Question

If f is an invertible function, defined as f(x) = $\frac{3x-4}{5}$, then write $f^{-1}(x).$

For what value of x, the given matrix A = $\left(\begin{array}{l l }3-2x & x+1 \\ 2 & 4\end{array}\right)$ is a singular matrix ?

If A = $\left(\begin{array}{l l }cosα & sinα \\ -sinα & cosα\end{array}\right)$ , find α satisfying $0\leq\alpha\leq{\frac{\pi}{4}}$ when $A+A^{T}=\sqrt{2}I$ where $A^{T}$ is transpose of A.

Write the value of x + y + z if $\left(\begin{array}{l l l }1 & 0 & 0 \\ 0 & 1 & 0 \\ 0 & 0 & 1\end{array}\right)$ $\left(\begin{array}{l }x \\ y \\ z\end{array}\right)$ = $\left(\begin{array}{l }1 \\ -1 \\ 0\end{array}\right)$.

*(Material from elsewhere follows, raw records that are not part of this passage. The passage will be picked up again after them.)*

(* ===== verification/RealExec.v ===== *)
(** * RealExec: a real buy or sell, from order to outcome

    [live/src/strategies/engine/exec_real.rs], with the send halves of
    [executor/pumpfun/src/trader/{buy,sell,amm}.rs] split where they sign: a transaction
    exists from its signature on, whether or not its send returns.

    A task is a [Prog] over [Call]: the clock, the wallet's trader, the chain, the feed, the
    token cache and the database answer whatever they answer; the guards, the journal, the
    registry, the fill signatures and the trader's record of signed sells are the stores of
    [Live] and answer as they are ([Live_world]).  Logging is left out, and so is the
    latency line's [latest_feed_slot]. *)

From stdpp Require Import pretty.
From S2P Require Export Live Executor.
From S2P Require Import Float64 Events Kernel.
#[local] Open Scope Z_scope.

Import Retry.

(** ** Constants *)

Definition dur_millis (n : Z) : Duration := dur_milliseconds n.

Definition ENTRY_FEED_WINDOW : Duration := dur_seconds 12.
Definition ENTRY_EARLY_STATUS : Duration := dur_millis 1500.
Definition SNIPE_RETRY_MAX_AGE : Duration := dur_seconds 5.
Definition BUY_SEND_TIMEOUT_SECS : Z := 20.
Definition EXTENDED_FEED_WINDOW : Duration := dur_seconds 20.
Definition BUY_LEGS_QUERY_EVERY : Duration := dur_millis 500.
Definition SELL_LEGS_QUERY_EVERY : Duration := dur_millis 250.
Definition SELL_ATTEMPTS : nat := 6.
Definition SELL_CONFIRM_WINDOW : Duration := dur_seconds 5.
Definition SELL_SEND_TIMEOUT : Duration := dur_seconds 15.
Definition SELL_UNCONFIRMED_EXTENDED : Duration := dur_seconds 20.
Definition RECLAIM_CLOSE_DELAYS : list Duration := [dur_seconds 1; dur_seconds 2; dur_seconds 4].
Definition EXIT_MINT_WAIT : Duration :=
  Z.of_nat SELL_ATTEMPTS * (SELL_SEND_TIMEOUT + SELL_CONFIRM_WINDOW) + SELL_UNCONFIRMED_EXTENDED.
Definition PARTIAL_FILL_THRESHOLD : Z := 0.
Definition NOTE_ENTRY_ERROR_ATTEMPTS : nat := 8.
Definition NOTE_ENTRY_ERROR_BACKOFF : Duration := dur_millis 25.
Definition PERSIST_AUDIT_DELAY : Duration := dur_seconds 30.
Definition PERSIST_AUDIT_LOOKBACK : Duration := dur_seconds 1800.
Definition COMPUTE_UNIT_LIMIT_AMM : Z := 180000.

(** ** What a signature turned out to be *)

Inductive SigStatus := Succeeded | RevertedWith (custom : option Z) | Pending.

(** A read that may fail, with the failure's text. *)
Abbreviation Res A := (A + string)%type (only parsing).

Inductive SilentSendOutcome := Resend | RefreshCreatorThenResend | WaitThenSettle | GiveUp.

Definition snipe_retry_expired (lane : option string) (first_signed_at now : Ts) : bool :=
  bool_decide (lane = Some "create"%string) && (0 <=? now - first_signed_at) && (SNIPE_RETRY_MAX_AGE <? now - first_signed_at).

Definition classify_silent_send (status : Res SigStatus) : SilentSendOutcome :=
  match status with
  | inl (RevertedWith custom) =>
      match classify_swap_revert custom Curve Buy with
      | RetrySwap => Resend
      | RefreshCreator => RefreshCreatorThenResend
      | _ => GiveUp
      end
  | inl Succeeded => WaitThenSettle
  | inl Pending | inr _ => GiveUp
  end.

Inductive CreatorRecheck := CreatorChanged (creator : string) | CreatorUnchanged | CreatorFailed (error : string).

Definition creator_recheck_verdict (used : option string) (chain : string) : CreatorRecheck :=
  if bool_decide (used = Some chain) then CreatorUnchanged else CreatorChanged chain.

Inductive BuyRecoveryVerdict := RecDrop | RecWait.

Definition classify_submitted_buy (status : Res (option bool)) : BuyRecoveryVerdict :=
  match status with inl (Some false) => RecDrop | _ => RecWait end.

Inductive SellConfirmAction := Reclassify (d : SwapRetryDecision) | WaitConfirm.

Definition classify_sell_confirm (state : Res SigStatus) (used_migrated now_migrated : bool) : SellConfirmAction :=
  match state with
  | inl (RevertedWith custom) =>
      if Bool.eqb used_migrated now_migrated
      then Reclassify (classify_swap_revert custom (if used_migrated then Amm else Curve) Sell)
      else Reclassify RetrySwap
  | _ => WaitConfirm
  end.

(** [describe_status], for the row. *)
Definition describe_status (status : Res SigStatus) : string :=
  match status with
  | inl (RevertedWith (Some code)) => "reverted on-chain, curve buy error " ++ pretty code
  | inl (RevertedWith None) => "reverted on-chain, no Anchor code (account / funds error)"
  | inl Pending => "never landed (pending or dropped)"
  | inl Succeeded => "tx succeeded but no own buy leg on the feed"
  | inr e => "signature status unavailable: " ++ e
  end%string.

(** ** Orders *)

Record BuyOrder := {
  bo_intent : IntentId; bo_pg_id : Uuid; bo_mint : string; bo_creator : string; bo_token_program_id : string;
  bo_lamports : Z; bo_cashback_enabled : bool; bo_slippage_bps : option Z; bo_token_account : option string;
  bo_lane : option string; bo_decided_at : Ts; bo_wallet : string;
}.

Record SellOrder := {
  so_intent : IntentId; so_pg_id : Uuid; so_mint : string; so_token_amount : Z; so_token_account : option string;
  so_creator : option string; so_token_program_id : option string; so_cashback_enabled : bool;
  so_slippage_bps : option Z; so_empties_bag : bool; so_wallet : string;
}.

Definition with_holder (o : SellOrder) (wallet : string) (account : option string) : SellOrder := {|
  so_intent := so_intent o; so_pg_id := so_pg_id o; so_mint := so_mint o; so_token_amount := so_token_amount o;
  so_token_account := account; so_creator := so_creator o; so_token_program_id := so_token_program_id o;
  so_cashback_enabled := so_cashback_enabled o; so_slippage_bps := so_slippage_bps o;
  so_empties_bag := so_empties_bag o; so_wallet := wallet |}.

Definition with_creator (o : SellOrder) (creator : string) : SellOrder := {|
  so_intent := so_intent o; so_pg_id := so_pg_id o; so_mint := so_mint o; so_token_amount := so_token_amount o;
  so_token_account := so_token_account o; so_creator := Some creator; so_token_program_id := so_token_program_id o;
  so_cashback_enabled := so_cashback_enabled o; so_slippage_bps := so_slippage_bps o;
  so_empties_bag := so_empties_bag o; so_wallet := so_wallet o |}.

(** ** Requests *)

(** What a task reports to the fold. *)
Inductive Report :=
  | RepConfirmed (intent : IntentId) (fill : Fill)
  | RepFailed (intent : IntentId) (reason : FillFailReason) (at_ : Ts).

Definition report_event {TagDoc} (r : Report) : Events.Event TagDoc :=
  match r with
  | RepConfirmed i f => Events.FillConfirmed i f
  | RepFailed i reason at_ => Events.FillFailed i reason (Some at_)
  end.

(** Work a task leaves behind. *)
Inductive Background :=
  | BgMarkBuySubmitted (pg : Uuid) (sig : string)
  | BgAppendExitSig (pg : Uuid) (sig : string)
  | BgMarkMigrated (mint : string)
  | BgAudit (trader mint : string) (sigs : list string) (since : Ts) (heal : bool)
  | BgReclaim (trader mint : string) (account : option string).

(** Signing: the transaction's signature, or why there is none. *)
Inductive Signing := SignedAs (sig : string) | SignFailed (error : string) | SignTimedOut.

Inductive BuySending := BuySent (account : string) | BuySendFailed (error : string) | BuySendTimedOut.

(** The sell of one attempt: which venue, with what. *)
Record SellSpec := {
  ss_amm : bool; ss_mint : string; ss_amount : Z; ss_creator : option string; ss_program : string;
  ss_cashback : bool; ss_account : option string; ss_slippage_bps : option Z; ss_tip_level : Z;
  ss_reserves : option (Z * Z);
}.

Record BuySpec := {
  bs_mint : string; bs_creator : string; bs_program : string; bs_sol : f64; bs_slippage_bps : option Z;
  bs_reserves : option (Z * Z); bs_cashback : bool; bs_reuse_account : option string; bs_tip_level : Z;
}.

(** A trader is its wallet's pubkey; a row read is the holder and the account of the bag. *)
Inductive Call : Type -> Type :=
  | Now : Call Ts
  | Wakes : Call nat
  | WaitWake (wallet mint : string) (until : Ts) : Call unit
  | Sleep (d : Duration) : Call unit
  (* wallets *)
  | LoadedTrader (wallet : string) : Call bool
  | ReadPosition (pg : Uuid) : Call (option (string * option string))
  | IsFrozen (wallet : string) : Call bool
  | WaitThaw (wallet : string) : Call unit
  | ReleaseSol (trader : string) (pg : Uuid) : Call unit
  | SettleSol (trader : string) (pg : Uuid) (slot : option Z) : Call unit
  (* guards *)
  | TryBeginEntry (pg : Uuid) : Call bool
  | DropEntry (pg : Uuid) : Call unit
  | TryBeginExit (pg : Uuid) : Call bool
  | DropExit (pg : Uuid) : Call unit
  | TryBeginExitMint (key : string) (pg : Uuid) : Call bool
  | QueueExitMint (key : string) (pg : Uuid) : Call unit
  | AwaitExitMint (key : string) (pg : Uuid) (wait : Duration) : Call bool
  | DropExitMint (key : string) : Call unit
  (* reports and rows *)
  | SendReport (r : Report) : Call unit
  | PutFillSigs (intent : IntentId) (f : FillSigs) : Call unit
  | NoteLastEntryError (pg : Uuid) (cause : string) : Call (Res bool)
  | AddRevertedFee (pg : Uuid) (fee : Z) : Call (Res bool)
  | Spawn (b : Background) : Call unit
  (* the journal and the registry *)
  | JournalSigned (pg : Uuid) : Call (option (Ts * list string))
  | JournalSigs (pg : Uuid) : Call (list string)
  | JournalAppend (pg : Uuid) (sig : string) (now : Ts) : Call unit
  | EngineId (pg : Uuid) : Call (option PositionId)
  | GetMeta (id : PositionId) : Call (option PositionMeta)
  | AddRevertedBuyFee (id : PositionId) (sol : f64) : Call unit
  | SiblingAccount (wallet mint : string) (exclude : Uuid) : Call (option string)
  | FindReusableAccount (wallet mint : string) : Call (Res (option string))
  (* the feed *)
  | RegisterWait (wallet mint : string) : Call unit
  | DropWait (wallet mint : string) : Call unit
  | FeedSeq (wallet mint : string) : Call Z
  | ObservedLegs (sig : string) : Call (option SigLegs)
  | SumObservedLegs (sigs : list string) : Call (option SigLegs)
  | FindFill (wallet mint sig : string) (since : Ts) : Call (Res (option SigLegs))
  | SumSellLegs (wallet mint : string) (sigs : list string) (since : Ts) : Call (Res (option SigLegs))
  (* the token cache and the stored token *)
  | CacheMigrated (mint : string) : Call (option bool)
  | CacheReserves (mint : string) : Call (option (option f64 * option f64))
  | DurableMigrated (mint : string) : Call (Res bool)
  | SetCurveCreator (mint creator : string) : Call unit
  | SetCashback (mint : string) (enabled : bool) : Call unit
  | SetMigrated (mint : string) : Call unit
  | CachedAccount (trader mint : string) : Call (option string)
  (* the chain *)
  | SignBuy (trader : string) (s : BuySpec) : Call Signing
  | SendBuy (trader sig : string) : Call BuySending
  | SignSell (trader : string) (s : SellSpec) : Call Signing
  | NoteSignedSell (trader mint sig : string) : Call unit
  | ClearSignedSell (trader mint sig : string) : Call unit
  | TakeSignedSell (trader mint : string) : Call (option string)
  | SendSell (trader sig : string) : Call (Res unit)
  | BurnNonce (trader sig : string) : Call Nonce.NonceTxState
  | SigState (trader sig : string) : Call (Res SigStatus)
  | ChainCreator (trader mint : string) : Call (Res string)
  | RefreshAmmPool (trader mint program : string) : Call (Res bool)
  | RefreshCurveFacts (trader mint : string) : Call (Res bool)
  | HealSellLegs (trader mint : string) (sigs : list string) (since : Ts) : Call Z
  | HasOtherOpen (wallet mint : string) (exclude : Uuid) : Call (Res bool)
  (* background work *)
  | MarkBuySubmitted (pg : Uuid) (sig : string) : Call (Res bool)
  | AppendExitSig (pg : Uuid) (sig : string) : Call (Res unit)
  | UpdateMigrationStatus (mint : string) : Call (Res unit)
  | SignaturesWithLegs (mint : string) (sigs : list string) (since : Ts) : Call (Res (gset string))
  | CloseTokenAccount (trader mint : string) (account : option string) : Call (Res unit).

(** ** The stores behind the requests *)

Record LiveState := {
  lv_inflight : InFlight.t;
  lv_journal : Journal.t;
  lv_registry : Registry.t;
  lv_fill_sigs : FillSigStore;
  lv_signed_sells : gmap (string * string) string;
}.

Write a unit vector in the direction of vector $\stackrel{\rightarrow}{PQ}\$ where $\stackrel{\rightarrow}{p}\$ and $\stackrel{\rightarrow}{q}\$ are the points (1, 3, 0) and (4, 5, 6),respectively,

If A is an invertible square matrix of order 3 and |A| = 5, then find the value of |adj A|.

Let R be the equivalence relation in the set A = {0, 1, 2, 3, 4, 5} given by R = {(a, b) : 2 divides (a –b)}. Write the equivalence class [0].